Back on topic - I think the VRC7 sounds quite similar to the OPL-3, but I think it's even worse as it lacks drums, has only 6 channels, and only a single customizable channel. Well again, I like PSG and PCM, but FM modulation is not my cup of tea, probably because of what I just said above.

I agree NSF + SID would be cool, in fact this probably would have happened if Nintendo didn't remove the possibility of sound expansion in their westen cartridges. While the SID was extremely popular in western countries, it was probably unknown in Japan.
Desolder the FDS mapper chip and put it on a custom board.
There is quite a few chips in the RAM adapter, they are somewhat undocumented. It would be easy to see which one is responsible for the extra audio channel by looking at the PCB layout, but it probably has some other functionalities too.
Or the Sega CD. Or the TurboGrafx-CD. Or the Nintendo Play Station (which was canceled here but apparently did see release in the Potterverse). I think the Game Boy Color had something called "Pocket Music" that would work only on a Game Boy Color because the Game Boy Advance lacked the analog audio path. The GBA needed its own version that worked with the GBA's PCM channels.
I forgot about the XXX-CD consoles because they weren't released in Europe and they are almost like new consoles in themselves, like the FDS is almost a different console than the NES (at least GameFaqs separates them in different "consoles").
I never heard about the Pocker Music, and other than that I don't think any GB carts ever used the extra audio pin, which is so much a shame. But I can understand why companies would choose to place a good sound chip in consoles rather than assuming the extra costs of having an additional sound chip in many manufactured cartridges.
Are you talking about the original SNES version by Nintendo or Hummer Team's port to the Famicom?

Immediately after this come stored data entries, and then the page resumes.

(** The members of a label file that numbers [labels] from [start]:
    key [str(i)] for the label at position [i]. *)
Fixpoint indexed_from (start : nat) (labels : list string)
  : list (string * json) :=
  match labels with
  | [] => []
  | l :: rest => (str_of_nat start, JStr l) :: indexed_from (S start) rest
  end.

Definition indexed_labels (labels : list string) : list (string * json) :=
  indexed_from 0 labels.

(** Lines 156-159 run once for each timestamp of [stamps], in order. *)
Fixpoint append_all (label : string) (stamps : list string) (data : json)
  : result json :=
  match stamps with
  | [] => OK data
  | t :: rest => bind (append_scan label t data) (append_all label rest)
  end.

(** The number a tally shows for a label: the length of its sequence. *)
Definition count_of (label : string) (s : store) : nat :=
  List.length (stamps_of label s).

(** Every label of the store carries exactly one of the two markers. *)
Definition one_marker_each (s : store) : Prop :=
  forall label, In label (keys s) ->
    contains "Healthy" label = negb (contains "Rotten" label).

(** The digits of a numeral read from the left, starting from [acc]. *)
Fixpoint uint_value (d : Decimal.uint) (acc : Z) : Z :=
  match d with
  | Decimal.Nil => acc
  | Decimal.D0 d' => uint_value d' (10 * acc)
  | Decimal.D1 d' => uint_value d' (10 * acc + 1)
  | Decimal.D2 d' => uint_value d' (10 * acc + 2)
  | Decimal.D3 d' => uint_value d' (10 * acc + 3)
  | Decimal.D4 d' => uint_value d' (10 * acc + 4)
  | Decimal.D5 d' => uint_value d' (10 * acc + 5)
  | Decimal.D6 d' => uint_value d' (10 * acc + 6)
  | Decimal.D7 d' => uint_value d' (10 * acc + 7)
  | Decimal.D8 d' => uint_value d' (10 * acc + 8)
  | Decimal.D9 d' => uint_value d' (10 * acc + 9)
  end%Z.

(** A session with nothing scanned yet over the store [s]. *)
Definition idle (s : store) (d : disk) : world :=
  {| session := {| scan_data := store_doc s;
                   scan_triggered := false;
                   image_to_scan := None;
                   prediction := None |};
     files := d |}.

End Further.
Export Further.

(** Lengths of concatenated texts, pushed down to their pieces with the
    equations collected in the [lengths] database. *)
Create Rewrite HintDb lengths.

Ltac len_norm :=
  repeat (progress (cbn [append String.length] in *;
                    autorewrite with lengths in * )).

(* ================================================================== *)
(** * Facts about the Python fragment *)
(* ================================================================== *)

Section StringFacts.

Lemma append_assoc (a b c : string) :
  ((a ++ b) ++ c = a ++ (b ++ c))%string.
Proof. induction a as [|x a IH]; simpl; [reflexivity | now rewrite IH]. Qed.

Lemma append_nil_r (a : string) : (a ++ "")%string = a.
Proof. induction a as [|x a IH]; simpl; [reflexivity | now rewrite IH]. Qed.

Lemma length_append (a b : string) :
  String.length (a ++ b) = String.length a + String.length b.
Proof. induction a as [|x a IH]; simpl; [reflexivity | now rewrite IH]. Qed.

Lemma prefix_iff (p s : string) :
  String.prefix p s = true <-> exists post, s = (p ++ post)%string.
Proof.
  revert s; induction p as [|c p IH]; intros s.
  - split; [intros _; exists s; reflexivity | intros _; destruct s; reflexivity].
  - destruct s as [|d s]; simpl.
    + split; [discriminate | intros [post E]; discriminate].
    + destruct (Ascii.ascii_dec c d) as [->|Hne].
      * rewrite IH. split; intros [post E]; exists post; congruence.
      * split; [discriminate | intros [post E]; congruence].
Qed.

(** [needle in hay] holds exactly when [hay] splits around [needle]. *)
Lemma contains_iff (needle hay : string) :
  contains needle hay = true <->
  exists pre post, hay = (pre ++ needle ++ post)%string.
Proof.
  induction hay as [|c hay IH].
  - cbn [contains]. rewrite orb_false_r, prefix_iff. split.
    + intros [post E]. exists EmptyString, post. exact E.
    + intros [pre [post E]]. destruct pre; [exists post; exact E | discriminate].
  - cbn [contains]. rewrite orb_true_iff, prefix_iff, IH. split.
    + intros [[post E] | [pre [post E]]].
      * exists EmptyString, post. exact E.
      * exists (String c pre), post. simpl. now rewrite E.
    + intros [pre [post E]]. destruct pre as [|d pre].
      * left. exists post. exact E.
      * right. exists pre, post. simpl in E. congruence.
Qed.

End StringFacts.

#[global] Hint Rewrite length_append : lengths.

Section DictFacts.
Context {K V : Type} `{EqKey K}.
Implicit Types (k : K) (v : V) (d : dict K V).

Lemma keqb_refl k : keqb k k = true.
Proof. destruct (keqb_spec k k); congruence. Qed.

Lemma keqb_neq k k' : k <> k' -> keqb k k' = false.
Proof. intros Hne. destruct (keqb_spec k k'); congruence. Qed.

Lemma dict_get_set_same k v d : dict_get k (dict_set k v d) = Some v.
Proof.
  induction d as [|[k' v'] d IH]; simpl.
  - now rewrite keqb_refl.
  - destruct (keqb_spec k k') as [->|Hne]; simpl.
    + now rewrite keqb_refl.
    + now rewrite keqb_neq.
Qed.

Lemma dict_get_set_other k k' v d :
  k <> k' -> dict_get k' (dict_set k v d) = dict_get k' d.
Proof.
  intros Hne. induction d as [|[k0 v0] d IH]; simpl.
  - rewrite keqb_neq; congruence.
  - destruct (keqb_spec k k0) as [->|Hne0]; simpl.
    + rewrite keqb_neq; congruence.
    + now rewrite IH.
Qed.

Lemma dict_get_None_iff k d : dict_get k d = None <-> ~ In k (keys d).
Proof.
  induction d as [|[k' v'] d IH]; simpl.
  - tauto.
  - destruct (keqb_spec k k') as [->|Hne].
    + split; [discriminate | intros Hn; exfalso; apply Hn; now left].
    + rewrite IH. split; [intros Hn [E|Hin]; congruence | tauto].
Qed.

Lemma dict_mem_true_iff k d : dict_mem k d = true <-> In k (keys d).
Proof.
  unfold dict_mem. destruct (dict_get k d) eqn:E.
  - split; [intros _ | reflexivity].
    destruct (in_dec (fun x y => reflect_dec _ _ (keqb_spec x y)) k (keys d))
      as [Hin|Hn]; [exact Hin|].
    apply dict_get_None_iff in Hn. congruence.
  - apply dict_get_None_iff in E. split; [discriminate | tauto].
Qed.

Lemma keys_set_present k v d : In k (keys d) -> keys (dict_set k v d) = keys d.
Proof.
  induction d as [|[k' v'] d IH]; simpl; [tauto|].
  intros Hin. destruct (keqb_spec k k') as [->|Hne]; simpl; [reflexivity|].
  f_equal. apply IH. destruct Hin; congruence.
Qed.

Lemma keys_set_absent k v d :
  ~ In k (keys d) -> dict_set k v d = d ++ [(k, v)].
Proof.
  induction d as [|[k' v'] d IH]; simpl; [reflexivity|].
  intros Hn. destruct (keqb_spec k k') as [->|Hne]; [tauto|].
  f_equal. apply IH. tauto.
Qed.

Lemma keys_set_incl k k' v d : In k' (keys d) -> In k' (keys (dict_set k v d)).
Proof.
  induction d as [|[k0 v0] d IH]; simpl; [tauto|].
  destruct (keqb_spec k k0) as [->|Hne]; simpl; tauto.
Qed.

Lemma NoDup_keys_set k v d : NoDup (keys d) -> NoDup (keys (dict_set k v d)).
Proof.
  intros Hnd.
  destruct (in_dec (fun x y => reflect_dec _ _ (keqb_spec x y)) k (keys d))
    as [Hin|Hn].
  - now rewrite keys_set_present.
  - rewrite keys_set_absent by assumption. unfold keys. rewrite map_app. simpl.
    apply NoDup_app; [exact Hnd | repeat constructor; simpl; tauto |].
    intros x Hx [<-|[]]. exact (Hn Hx).
Qed.

(** Building a dict from pairs whose keys are distinct keeps the pairs
    as they are. *)
Lemma dict_of_pairs_fold (pairs : list (K * V)) d :
  NoDup (keys (d ++ pairs)) ->
  fold_left (fun d kv => dict_set (fst kv) (snd kv) d) pairs d = d ++ pairs.
Proof.
  revert d. induction pairs as [|[k v] pairs IH]; intros d Hnd; simpl.
  - now rewrite app_nil_r.
  - assert (Hk : ~ In k (keys d)).
    { unfold keys in *. rewrite map_app in Hnd. simpl in Hnd.
      apply NoDup_remove_2 in Hnd. intros Hin. apply Hnd.
      apply in_or_app. now left. }
    rewrite keys_set_absent by exact Hk.
    rewrite IH; rewrite <- app_assoc; simpl; [reflexivity | exact Hnd].
Qed.

Lemma dict_of_pairs_NoDup (pairs : list (K * V)) :
  NoDup (keys pairs) -> dict_of_pairs pairs = pairs.
Proof. intros Hnd. unfold dict_of_pairs. now rewrite dict_of_pairs_fold. Qed.

End DictFacts.

(* ================================================================== *)
(** * Facts about the JSON encoder and decoder *)
(* ================================================================== *)

Section JsonFacts.

Lemma scanstring_escape_char (c : ascii) (tail : string) :
  scanstring (escape_char c ++ tail) = cons_char c (scanstring tail).
Proof. destruct c as [[] [] [] [] [] [] [] []]; reflexivity. Qed.

(** A string literal is read back as the string it encodes. *)
Lemma scanstring_escape (s rest : string) :
  scanstring (escape s ++ String "034" rest) = Some (s, rest).
Proof.
  induction s as [|c s IH].
  - reflexivity.
  - change (escape (String c s)) with (escape_char c ++ escape s)%string.
    now rewrite append_assoc, scanstring_escape_char, IH.
Qed.

Lemma encode_str_app (s rest : string) :
  (encode_str s ++ rest)%string = String "034" (escape s ++ String "034" rest).
Proof. unfold encode_str. simpl. now rewrite append_assoc. Qed.

Lemma length_encode_str (s : string) : 2 <= String.length (encode_str s).
Proof. unfold encode_str. simpl. rewrite length_append. simpl. lia. Qed.

Lemma skip_ws_cons (c : ascii) (s : string) :
  skip_ws (String c s) = if is_ws c then skip_ws s else String c s.
Proof. reflexivity. Qed.

Lemma skip_ws_spaces (n : nat) (s : string) :
  skip_ws (spaces n ++ s) = skip_ws s.
Proof. induction n as [|n IH]; simpl; [reflexivity | exact IH]. Qed.

Lemma skip_ws_newline (lvl : nat) (s : string) :
  skip_ws (newline_indent lvl ++ s) = skip_ws s.
Proof. unfold newline_indent. cbn [append skip_ws]. apply skip_ws_spaces. Qed.

Lemma skip_ws_encode_str (s rest : string) :
  skip_ws (encode_str s ++ rest) = (encode_str s ++ rest)%string.
Proof. rewrite encode_str_app. reflexivity. Qed.

Lemma scan_once_str (fuel : nat) (s rest : string) :
  1 <= fuel -> scan_once fuel (encode_str s ++ rest) = Some (JStr s, rest).
Proof.
  intros Hf. destruct fuel as [|fuel]; [lia|].
  rewrite encode_str_app. cbn [scan_once]. cbn [Ascii.eqb Bool.eqb].
  now rewrite scanstring_escape.
Qed.

Lemma scan_once_open_dict (fuel : nat) (s k body : string) :
  skip_ws s = (encode_str k ++ body)%string ->
  scan_once (S fuel) (String "{" s) = scan_members fuel (encode_str k ++ body) [].
Proof.
  intros E. cbn [scan_once]. cbn [Ascii.eqb Bool.eqb]. rewrite E.
  rewrite encode_str_app. reflexivity.
Qed.

(** ** The encoder and the decoder on any document *)

Lemma dumps_at_list (lvl : nat) (x : json) (xs : list json) :
  dumps_at lvl (JList (x :: xs))
  = ("[" ++ newline_indent (S lvl) ++ dumps_at (S lvl) x ++ items_tail (S lvl) xs
     ++ newline_indent lvl ++ "]")%string.
Proof.
  cbn [dumps_at]. do 3 f_equal. f_equal.
  induction xs as [|y xs IH]; [reflexivity|].
  cbn [items_tail]. now rewrite IH.
Qed.

Lemma dumps_at_dict (lvl : nat) (k : string) (x : json) (xs : list (string * json)) :
  dumps_at lvl (JDict ((k, x) :: xs))
  = ("{" ++ newline_indent (S lvl) ++ encode_str k ++ ": " ++ dumps_at (S lvl) x
     ++ members_tail (S lvl) xs ++ newline_indent lvl ++ "}")%string.
Proof.
  cbn [dumps_at]. do 5 f_equal. f_equal.
  induction xs as [|[k' y] xs IH]; [reflexivity|].
  cbn [members_tail]. now rewrite IH.
Qed.

(** ** Integer literals *)

Lemma scan_digits_uint (d : Decimal.uint) :
  forall (acc : positive) (rest : string),
    ends_number rest ->
    scan_digits (Z.pos acc) (NilEmpty.string_of_uint d ++ rest)
    = (Z.pos (Pos.of_uint_acc d acc), rest).
Proof.
  induction d; intros acc rest Hrest; cbn [NilEmpty.string_of_uint append].
  1: { cbn [Pos.of_uint_acc]. destruct rest as [|c rest]; [reflexivity|].
       destruct Hrest as [Hd _]. cbn [scan_digits]. now rewrite Hd. }
  all: cbn [scan_digits Pos.of_uint_acc];
       match goal with |- context [is_digit ?c] => change (is_digit c) with true end;
       cbn iota;
       match goal with
       | |- scan_digits ?a _ = (Z.pos (Pos.of_uint_acc _ ?b), _) =>
           replace a with (Z.pos b);
           [|match goal with |- context [digit_val ?c] =>
               let v := eval vm_compute in (digit_val c) in
               change (digit_val c) with v end; lia]
       end; apply IHd; exact Hrest.
Qed.

Lemma to_uint_nonzero_head (p : positive) : nonzero_head (Pos.to_uint p).
Proof.
  pose proof (DecimalPos.Unsigned.to_of (Pos.to_uint p)) as Hnorm.
  rewrite DecimalPos.Unsigned.of_to in Hnorm. cbn [N.to_uint] in Hnorm.
  pose proof (DecimalPos.Unsigned.to_uint_nonzero p) as Hnz.
  pose proof (DecimalPos.Unsigned.to_uint_nonnil p) as Hnn.
  destruct (Pos.to_uint p) as [|u| | | | | | | | |] eqn:E; cbn; try exact I.
  - congruence.
  - rewrite DecimalFacts.unorm_D0 in Hnorm.
    destruct (Decimal.uint_eq_dec u Decimal.Nil) as [->|Hu]; [now elim Hnz|].
    pose proof (DecimalFacts.nb_digits_unorm u Hu) as Hle. rewrite <- Hnorm in Hle.
    cbn [Decimal.nb_digits] in Hle. lia.
Qed.

Lemma ends_number_fraction (rest : string) :
  ends_number rest -> starts_fraction rest = false.
Proof. destruct rest; [reflexivity | intros [_ H]; exact H]. Qed.

Lemma scan_nat_pos (p : positive) (rest : string) :
  ends_number rest ->
  scan_nat (NilEmpty.string_of_uint (Pos.to_uint p) ++ rest) = Some (Z.pos p, rest).
Proof.
  intros Hrest.
  pose proof (DecimalPos.Unsigned.of_to p) as Hof.
  pose proof (to_uint_nonzero_head p) as Hhead.
  destruct (Pos.to_uint p) as [|u|u|u|u|u|u|u|u|u|u]; try contradiction;
    cbn [Pos.of_uint] in Hof; injection Hof as Hof;
    cbn [NilEmpty.string_of_uint append scan_nat];
    match goal with |- context [Ascii.eqb ?c "0"] =>
      change (Ascii.eqb c "0") with false; change (is_digit c) with true;
      let v := eval vm_compute in (digit_val c) in change (digit_val c) with v
    end; cbn iota;
    rewrite scan_digits_uint by exact Hrest;
    rewrite Hof, (ends_number_fraction rest Hrest); reflexivity.
Qed.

But let's look at it: Imagine DMC set at the slowest rate ($0). This would tick once every 428 cycles (4182 Hz) and fetch a byte every 3424 cycles (522 Hz). Now imagine using the DMC to play a 1-byte $00 sample with an IRQ at completion. A music engine that doesn't use DMC for audio would end up not making an update most of the time the IRQ handler calls it, so still only a few percent.
I was talking about the SNES Super Mario World, whose music's engine updates at 500 Hz (as does most of Nintendo's SNES games). Of course it would be possible on the NES, but your music engine would have to be extremely fast since it will be called 10 times per PAL frame. Updating 2 or 3 times per frame sounds like a better compromise to me, if meant to be used in a game of course.
Hooking up an OPL3 or similarly powerful chip to a Famicom and writing music for it is a fantasy of mine actually. Not that I'd ever have the know-how to actually go ahead and do it, but it'd be interesting. 2A03+SPC700 would definitely be interesting as well, so would 2A03+SID (I know quite a few people who agree on this one as well, haha).

I think that'd be pushing it though. Might as well make an NSF and a SID separately and mix them in post-produ
I just throught : You'd be better composing music for the GBA which has hardware (real !) PSGs + arbitrary PCM.
Unfortunately the PCM is 8-bit, the Nintendo DS solves this where it has 16-bit arbitrary sound channel similar to SNES' and can still do native PSG on those channels.
This also avoids the problem to have to buy so many rare Japanese cartridges just for their expansion chip.